| Task statement |
From the listing, collect all lines containing the word "args".

============

(* ===== verification/ErrorText.v ===== *)
(** * ErrorText: constructors and texts of the errors

    The constructors ([new], [with_code], ...) and the [Display]
    implementations of src/error.rs.  [format] interprets the format strings
    of the source, so each definition carries the source's own string.  The
    text of a [windows::core::Error] is a parameter. *)

From Stdlib Require Import ZArith Lia String Ascii.
From stdpp Require Import base list strings gmap numbers sorting.
From S2P Require Import Prelude Text Errors.

Open Scope Z_scope.

(** ** [format!] and [write!]

    The placeholders the source uses are [{}] and [{:08X}]; an [i32] in
    hexadecimal is printed as its two's complement, and the integers printed
    in decimal are [u32]. *)
Inductive arg := Text (s : str) | Num (n : Z).

Definition fmt_arg (hex : bool) (a : arg) : str :=
  match a with
  | Text s => s
  | Num n => if hex then fmt_hex_pad 8 (wrap 32 n) else fmt_dec n
  end.

(** The placeholder at the start of [f], whether it is hexadecimal, and the rest. *)
Definition placeholder (f : str) : option (bool * str) :=
  match strip_prefix (lit "{}") f with
  | Some r => Some (false, r)
  | None => match strip_prefix (lit "{:08X}") f with Some r => Some (true, r) | None => None end
  end.

Fixpoint format_list (fuel : nat) (f : str) (args : list arg) : str :=
  match fuel with
  | O => []
  | S fuel =>
      match placeholder f, args with
      | Some (hex, f), a :: args => fmt_arg hex a ++ format_list fuel f args
      | Some _, [] => []
      | None, _ => match f with c :: f => c :: format_list fuel f args | [] => [] end
      end
  end.
Definition format (f : string) (args : list arg) : str := format_list (length (lit f)) (lit f) args.
Arguments format _%_string_scope _.
(** On ASCII text (which is what Windows produces) neither parser
    panics, and its only failure is an access mask it cannot read; every
    descriptor it returns has a DACL in canonical order and the requested
    target. *)
Theorem sddl_to_descriptor_total (path sddl : str) (Hs : ascii_text sddl) :
  ((exists d, file_sddl_to_descriptor path sddl = Ok d /\ canonical (dacl d) /\
      target d = FilePath path) \/
   file_sddl_to_descriptor path sddl =
     Err (file_operation_error "sddl_dacl" "parse ACE access mask")) /\
  ((exists d, registry_sddl_to_descriptor path sddl = Ok d /\ canonical (dacl d) /\
      target d = RegistryPath path) \/
   registry_sddl_to_descriptor path sddl =
     Err (other_error "failed to parse registry ACE access mask")).
Proof.
  assert (forall b, (exists d, sddl_to_descriptor b path sddl = Ok d /\ canonical (dacl d) /\
      target d = target (descriptor_for b path)) \/
      sddl_to_descriptor b path sddl = Err (mask_error b)) as H.
  { intros b. unfold sddl_to_descriptor.
    assert (forall m, exists o, section_sid b sddl m = Ok o) as Hsec.
    { intros m. unfold section_sid. case_match; [|eauto].
      apply res_ok_total, from_sddl_trustee_no_panic. }
    destruct (Hsec 79) as [o ->], (Hsec 71) as [g ->]. cbn [res_bind]. unfold parse_dacl_from_sddl.
    destruct (extract_sddl_section sddl 68) as [t|] eqn:Et.
    - destruct (parse_aces_ascii b (length t) t []) as [[l ->]| ->];
        [by eapply extract_forall|left|by right].
      cbn [res_bind]. eexists. split; [done|].
      destruct o, g; (split; [apply canonicalize_canonical|done]).
    - left. cbn [res_bind]. eexists. split; [done|]. destruct o, g; (split; [constructor|done]). }
  split; [apply (H file_backend)|apply (H registry_backend)].
Qed.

============

| Answer box |
Fixpoint format_list (fuel : nat) (f : str) (args : list arg) : str :=
      match placeholder f, args with
      | Some (hex, f), a :: args => fmt_arg hex a ++ format_list fuel f args
      | None, _ => match f with c :: f => c :: format_list fuel f args | [] => [] end
Definition format (f : string) (args : list arg) : str := format_list (length (lit f)) (lit f) args.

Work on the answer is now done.